Makled, um advogado, superou Acker na convenção do partido, o que gerou críticas de Brandon Dillon, ex-líder do Partido Democrata do estado. Dillon afirmou que o comportamento nas redes sociais de Makled reflete “um padrão de extremismo e bigotry”.
Antes da convenção, o Detroit News noticiou que Makled havia compartilhado e posteriormente excluído postagens no X elogiando líderes do Hezbollah, incluindo Hassan Nasrallah e Abu Ali Khalil, ambos mortos em ataques aéreos israelenses. Nas postagens, ambos foram chamados de “mártires”.

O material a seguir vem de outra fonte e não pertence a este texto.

(** A string written by [copyout] is read back by [copyinstr]. *)
Lemma copyinstr_correct_witness : exists s,
  wp (r <- copyout (pg 0) 100 [104; 105; 0];; copyinstr (pg 0) 100 128) s (fun r _ => r = (0, [104; 105; 0])).
Proof.
  destruct space1 as (s & p & fl & _ & Hus & Hp & Hne & _). exists s.
  wp_step. eapply wp_mono; [apply (wp_copyout (pg 0) 100 [104; 105; 0] s [p] fl Hus); lia|].
  intros r s1 (Hus1 & _ & _ & _ & Hr). unfold umapped in Hr.
  rewrite (space1_mapped s p fl) in Hr by (done || unfold PGSIZE; simpl; lia). destruct Hr as [_ Hr].
  destruct (copyinstr_correct (pg 0) 100 128 s1 [p] fl Hus1) as (r' & bs & Heq & Hres); [lia|lia|].
  eapply wp_eq; [exact Heq|].
  replace (Z.to_nat 128) with (3 + Z.to_nat 125)%nat in Hres by lia. cbn [ustring Nat.add] in Hres.
  rewrite !Hr in Hres by (simpl; lia). cbn in Hres. destruct Hres as [-> ->]. done.
Defined.
(* ===== verification/Bio.v ===== *)
(** * kernel/bio.c: the buffer cache

    The cache is the array [bcache.buf] with the list head as one more
    element, linked through [prev] and [next] indices, as in the C.  The disk
    is a map from block numbers to blocks; [virtio_disk_rw] is one atomic
    transfer, and every write is appended to [writes], the history from which
    the states after a crash are read.

    The code is run by one process, [mypid]: [acquiresleep] of a buffer that is
    already locked would sleep for ever and is [Diverge]. *)
From S2P Require Import Prelude Riscv.

Definition BSIZE : Z := 1024.
Definition nbuf : nat := Z.to_nat NBUF.
(** The index of [bcache.head]. *)
Definition head : nat := nbuf.

Notation block := (list Z).

Record buf : Type := Buf {
  valid : bool;
  bdev : Z;
  blockno : Z;
  lock : option Z;      (* the sleep lock: the pid that holds it *)
  refcnt : Z;
  prev : nat;
  next : nat;
  data : block;
}.
#[global] Instance buf_inhabited : Inhabited buf := populate (Buf false 0 0 None 0 0 0 []).

Definition set_valid (v : bool) (b : buf) := Buf v (bdev b) (blockno b) (lock b) (refcnt b) (prev b) (next b) (data b).
Definition set_lock (l : option Z) (b : buf) := Buf (valid b) (bdev b) (blockno b) l (refcnt b) (prev b) (next b) (data b).
Definition set_refcnt (r : Z) (b : buf) := Buf (valid b) (bdev b) (blockno b) (lock b) r (prev b) (next b) (data b).
Definition set_prev (p : nat) (b : buf) := Buf (valid b) (bdev b) (blockno b) (lock b) (refcnt b) p (next b) (data b).
Definition set_next (n : nat) (b : buf) := Buf (valid b) (bdev b) (blockno b) (lock b) (refcnt b) (prev b) n (data b).
Definition set_data (d : block) (b : buf) := Buf (valid b) (bdev b) (blockno b) (lock b) (refcnt b) (prev b) (next b) d.
Definition recycle (dev bno : Z) (b : buf) := Buf false dev bno (lock b) 1 (prev b) (next b) (data b).

Record bst : Type := Bst {
  bufs : list buf;
  disk : Z -> block;
  writes : list (Z * block);
  mypid : Z;
}.

(** ** Access to the array *)

Definition getb (i : nat) : M bst buf :=
  fun s => match bufs s !! i with Some b => Ret (b, s) | None => Fault end.
Definition setb (i : nat) (f : buf -> buf) : M bst unit :=
  fun s => match bufs s !! i with
           | Some b => Ret (tt, Bst (<[i := f b]> (bufs s)) (disk s) (writes s) (mypid s))
           | None => Fault
           end.

(** ** kernel/sleeplock.c, for the lock of a buffer *)

Definition initsleeplock (i : nat) : M bst unit := setb i (set_lock None).
Definition acquiresleep (i : nat) : M bst unit :=
  b <- getb i;;
  match lock b with
  | Some _ => diverge
  | None => pid <- gets mypid;; setb i (set_lock (Some pid))
  end.
Definition releasesleep (i : nat) : M bst unit := setb i (set_lock None).
Definition holdingsleep (i : nat) : M bst bool :=
  b <- getb i;; pid <- gets mypid;;
  ret match lock b with Some p => p =? pid | None => false end.

(** ** The disk *)

Definition fupd {A} (f : Z -> A) (k : Z) (v : A) : Z -> A := fun x => if x =? k then v else f x.

(** One transfer between a buffer and its block.  The driver looks at the
    block number only. *)
Definition virtio_disk_rw (i : nat) (write : bool) : M bst unit :=
  b <- getb i;;
  if write then
    modify (fun s => Bst (bufs s) (fupd (disk s) (blockno b) (data b)) (writes s ++ [(blockno b, data b)]) (mypid s))
  else
    d <- gets (fun s => disk s (blockno b));; setb i (set_data d).

(** ** bio.c *)

(** Link [i] in at the front of the list. *)
Definition link_front (i : nat) : M bst unit :=
  h <- getb head;;
  setb i (set_next (next h));;
  setb i (set_prev head).
Definition link_back (i : nat) : M bst unit :=
  h <- getb head;;
  setb (next h) (set_prev i);;
  setb head (set_next i).

Fixpoint binit_loop (k : nat) (i : nat) : M bst unit :=
  match k with
  | O => ret tt
  | S k' => link_front i;; initsleeplock i;; link_back i;; binit_loop k' (S i)
  end.
Definition binit : M bst unit :=
  setb head (set_prev head);;
  setb head (set_next head);;
  binit_loop nbuf 0.

(** [for(b = b0; b != &bcache.head; b = b->step) if(test(b)) return b] *)
Fixpoint bsearch (fuel : nat) (step : buf -> nat) (test : buf -> bool) (i : nat) : M bst (option nat) :=
  if (i =? head)%nat then ret None else
  match fuel with
  | O => diverge
  | S k => b <- getb i;; if test b then ret (Some i) else bsearch k step test (step b)
  end.

Definition bget (dev bno : Z) : M bst nat :=
  h <- getb head;;
  r <- bsearch nbuf next (fun b => (bdev b =? dev) && (blockno b =? bno)) (next h);;
  match r with
  | Some i =>
      setb i (fun b => set_refcnt (u32 (refcnt b + 1)) b);;
      acquiresleep i;;
      ret i
  | None =>
      r <- bsearch nbuf prev (fun b => refcnt b =? 0) (prev h);;
      match r with
      | Some i => setb i (recycle dev bno);; acquiresleep i;; ret i
      | None => panic "bget: no buffers"
      end
  end.

Definition bread (dev bno : Z) : M bst nat :=
  i <- bget dev bno;;
  b <- getb i;;
  (if negb (valid b) then virtio_disk_rw i false;; setb i (set_valid true) else ret tt);;
  ret i.

Definition bwrite (i : nat) : M bst unit :=
  h <- holdingsleep i;;
  if negb h then panic "bwrite" else virtio_disk_rw i true.

Definition brelse (i : nat) : M bst unit :=
  h <- holdingsleep i;;
  if negb h then panic "brelse" else
  releasesleep i;;
  setb i (fun b => set_refcnt (u32 (refcnt b - 1)) b);;
  b <- getb i;;
  if refcnt b =? 0 then
    setb (next b) (set_prev (prev b));;
    setb (prev b) (set_next (next b));;
    link_front i;;
    link_back i
  else ret tt.

Definition bpin (i : nat) : M bst unit := setb i (fun b => set_refcnt (u32 (refcnt b + 1)) b).
Definition bunpin (i : nat) : M bst unit := setb i (fun b => set_refcnt (u32 (refcnt b - 1)) b).

(** Reading [b->blockno], reading and writing [b->data]. *)
Definition bblockno (i : nat) : M bst Z := b <- getb i;; ret (blockno b).
Definition bdata (i : nat) : M bst block := b <- getb i;; ret (data b).
Definition set_bdata (i : nat) (d : block) : M bst unit := setb i (set_data d).

(** The state before [binit]: the zeroed array, with a given disk. *)
Definition bst_init (d : Z -> block) (pid : Z) : bst :=
  Bst (replicate (S nbuf) (Buf false 0 0 None 0 0 0 (replicate (Z.to_nat BSIZE) 0))) d [] pid.

Lemma fupd_eq {A} (f : Z -> A) k v : fupd f k v k = v.
Proof. unfold fupd. by rewrite Z.eqb_refl. Qed.

Lemma fupd_ne {A} (f : Z -> A) k v x : x <> k -> fupd f k v x = f x.
Proof. unfold fupd. intros H. by rewrite (proj2 (Z.eqb_neq x k)). Qed.
(** [binit] establishes the invariant over any disk, with nothing cached. *)
Lemma wp_binit d pid :
  wp binit (bst_init d pid) (fun _ s => cache_ok s /\ disk s = d /\ writes s = [] /\
    (forall x, v_cont s x = d x) /\ (forall x, v_refs s x = 0) /\ (forall x, v_held s x = None)).
Proof.
  assert (Hz : forall j b, bufs (bst_init d pid) !! j = Some b -> bdev b = 0 /\ refcnt b = 0 /\ lock b = None /\ valid b = false).
  { intros j b Hb. apply lookup_replicate in Hb as [-> _]. done. }
  assert (L0 : length (bufs (bst_init d pid)) = S nbuf) by apply length_replicate.
  unfold binit. wp_step. apply wp_set_prev; [rewrite L0; unfold head; lia|].
  intros s1 R1 N1 V1. pose proof R1 as (L1 & D1 & W1 & I1 & _). rewrite L0 in L1.
  wp_step. apply wp_set_next; [unfold head; lia|]. intros s2 R2 V2 N2. pose proof R2 as (L2 & D2 & W2 & I2 & _).
  pose proof (relinked_trans _ _ _ R1 R2) as R.
  eapply wp_mono; [apply (wp_binit_loop nbuf 0 [])|].
  - lia.
  - done.
  - lia.
  - cbn [app]. rewrite path_cons, N2, V2, V1, !decide_True by done. done.
  - intros j b2 Hb2. destruct (relinked_back _ _ _ _ R Hb2) as (b & Hb & Hv & Hd & _ & Hlk & Hrf & _).
    destruct (Hz j b Hb) as (? & ? & ? & ?). split; [congruence|]. split; [congruence|]. split; congruence.
  - intros [] s (D & W & I & Hlen & Hord & Hall).
    assert (Hfind : forall x, find_buf s x = None).
    { intros x. apply find_buf_None. intros i b _ Hb [Hd _]. destruct (Hall i b Hb) as (Hd0 & _). by rewrite Hd0 in Hd. }
    split; [split; try done|].
    + intros i j b b' _ _ Hb _ [Hd _] _. destruct (Hall i b Hb) as (Hd0 & _). by rewrite Hd0 in Hd.
    + intros i b _ Hb. destruct (Hall i b Hb) as (H1 & H2 & H3 & H4). split; [lia|]. split; [by left|].
      split; [lia|]. congruence.
    + assert (disk s = d) as Hds by (rewrite D, D2, D1; done).
      split; [done|]. split; [rewrite W, W2, W1; done|].
      unfold v_cont, v_refs, v_held. split; [|split]; intros x; rewrite Hfind; [by rewrite Hds|done|done].
Qed.

(** ** The interface *)

Lemma v_refs_nonneg s b : cache_ok s -> 0 <= v_refs s b.
Proof.
  intros Hok. unfold v_refs. destruct (find_buf s b) as [[i c]|] eqn:E; [|done].
  apply find_buf_Some in E as (Hi & Hc & _); [|done]. by destruct (ck_buf _ Hok i c Hi Hc) as [[? _] _].
Qed.

Lemma used_root s i b : cache_ok s -> (i < nbuf)%nat -> bufs s !! i = Some b -> 0 < refcnt b -> bdev b = ROOTDEV.
Proof. intros Hok Hi Hb Hr. destruct (ck_buf _ Hok i b Hi Hb) as (_ & [(_ & ? & _)|[? _]] & _); [lia|done]. Qed.

Lemma v_used_spec s x : cache_ok s -> x ∈ v_used s <-> 0 < v_refs s x.
Proof.
  intros Hok. unfold v_used. rewrite list_elem_of_fmap. split.
  - intros (b & -> & [Hr (i & Hb)%list_elem_of_lookup]%list_elem_of_filter). apply lookup_take_Some in Hb as [Hb Hi].
    pose proof (used_root s i b Hok Hi Hb Hr). destruct (view_at s i b (blockno b) Hok Hi Hb) as (-> & _); done.
  - unfold v_refs. destruct (find_buf s x) as [[i b]|] eqn:E; [|lia]. intros Hr.
    apply find_buf_Some in E as (Hi & Hb & [_ Hc]); [|done]. exists b. split; [done|].
    apply list_elem_of_filter. split; [done|]. apply list_elem_of_lookup. exists i. by apply lookup_take_Some.
Qed.

Lemma v_used_nodup s : cache_ok s -> NoDup (v_used s).
Proof.
  intros Hok. unfold v_used.
  assert (H : forall l k, (forall i b, l !! i = Some b -> bufs s !! (k + i)%nat = Some b) -> (k + length l <= nbuf)%nat ->
    NoDup (blockno <$> filter (fun b => 0 < refcnt b) l)).
  { induction l as [|b l IH]; intros k Hl Hlen; [constructor|]. simpl in Hlen.
    assert (Htl : NoDup (blockno <$> filter (fun b => 0 < refcnt b) l)).
    { apply (IH (S k)); [|lia]. intros i c Hc. replace (S k + i)%nat with (k + S i)%nat by lia. by apply Hl. }
    rewrite filter_cons. destruct (decide (0 < refcnt b)) as [Hr|]; [|done]. simpl. constructor; [|done].
    intros (c & Hbc & [Hrc (j & Hj)%list_elem_of_lookup]%list_elem_of_filter)%list_elem_of_fmap.
    pose proof (lookup_lt_Some _ _ _ Hj) as Hjl.
    assert (Hkb : bufs s !! k = Some b) by (rewrite <- (Nat.add_0_r k); by apply Hl).
    assert (Hkc : bufs s !! (k + S j)%nat = Some c) by (by apply Hl).
    pose proof (used_root s k b Hok ltac:(lia) Hkb Hr). pose proof (used_root s (k + S j) c Hok ltac:(lia) Hkc Hrc).
    assert (k = k + S j)%nat; [|lia]. apply (ck_uniq _ Hok k (k + S j) b c); try done; lia. }
  apply (H _ 0%nat).
  - intros i b [Hb _]%lookup_take_Some. done.
  - rewrite length_take. lia.
Qed.

Lemma v_held_refs s b h : cache_ok s -> v_held s b = Some h -> 0 < v_refs s b.
Proof. intros Hok Hh. destruct (held_buf s b h Hok Hh) as (c & _ & _ & _ & _ & _ & ? & -> & _). lia. Qed.

Lemma v_held_inj s b b' h : cache_ok s -> v_held s b = Some h -> v_held s b' = Some h -> b = b'.
Proof.
  intros Hok Hh Hh'. destruct (held_buf s b h Hok Hh) as (c & _ & Hc & [_ H1] & _).
  destruct (held_buf s b' h Hok Hh') as (c' & _ & Hc' & [_ H2] & _). congruence.
Qed.

Lemma v_unused_clean s b : cache_ok s -> v_refs s b = 0 -> v_cont s b = disk s b.
Proof.
  intros Hok. unfold v_refs, v_cont. destruct (find_buf s b) as [[i c]|] eqn:E; [|done]. intros Hr.
  apply find_buf_Some in E as (Hi & Hc & [_ <-]); [|done]. destruct (ck_buf _ Hok i c Hi Hc) as (_ & _ & _ & Hcl).
  destruct (valid c); auto.
Qed.

Lemma bdata_eq s b h : cache_ok s -> v_held s b = Some h -> bdata h s = Ret (v_cont s b, s).
Proof.
  intros Hok Hh. destruct (held_buf s b h Hok Hh) as (c & _ & Hc & _ & _ & _ & _ & _ & Hd).
  unfold bdata, bind, getb, ret. by rewrite Hc, Hd.
Qed.

Lemma bblockno_eq s b h : cache_ok s -> v_held s b = Some h -> bblockno h s = Ret (b, s).
Proof.
  intros Hok Hh. destruct (held_buf s b h Hok Hh) as (c & _ & Hc & [_ Hb] & _).
  unfold bblockno, bind, getb, ret. by rewrite Hc, Hb.
Qed.

(** [Bio] implements the interface. *)
#[global] Instance bio_cache : BlockCache bst := {|
  c_bread := bread; c_bwrite := bwrite; c_brelse := brelse; c_bpin := bpin; c_bunpin := bunpin;
  c_blockno := bblockno; c_data := bdata; c_set_data := set_bdata;
  c_ok := cache_ok; c_disk := disk; c_writes := writes; c_cont := v_cont; c_refs := v_refs; c_held := v_held;
  c_used := v_used;
  c_refs_nonneg := v_refs_nonneg; c_used_nodup := v_used_nodup; c_used_spec := v_used_spec;
  c_held_refs := v_held_refs; c_held_inj := v_held_inj; c_unused_clean := v_unused_clean;
  c_bread_spec := wp_bread; c_blockno_spec := bblockno_eq; c_data_spec := bdata_eq; c_set_data_spec := wp_set_bdata;
  c_bwrite_spec := wp_bwrite; c_brelse_spec := wp_brelse; c_bpin_spec := wp_bpin; c_bunpin_spec := wp_bunpin;
|}.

Além disso, Makled compartilhou uma postagem agora excluída de Candace Owens, que descreveu os israelenses como “demônios” que “mentem, roubam, trapaceiam, matam e extorquem”.
Em seu discurso de aceitação, Makled fez referência a estudantes que participaram de protestos anti-Israel na Universidade de Michigan após os ataques terroristas em Israel em 7 de outubro de 2023. Ele elogiou esses estudantes por sua luta pela educação.
Makled também havia representado legalmente estudantes da Universidade de Michigan envolvidos em protestos anti-Israel e anteriormente pediu que o sistema universitário se desinvestisse de Israel.
Os protestos na Universidade de Michigan resultaram em relatos de ataques antissemitas contra estudantes judeus. A universidade está sendo investigada pelo Departamento de Educação por supostamente não ter abordado adequadamente a assédio e discriminação antissemita.
Em dezembro de 2024, o carro de Acker foi vandalizado com as palavras “Divest… Free Palestine” e um triângulo invertido, referência ao Hamas. Acker afirmou que foi a terceira vez naquele ano que ele foi vítima de vandalismo anti-Israel.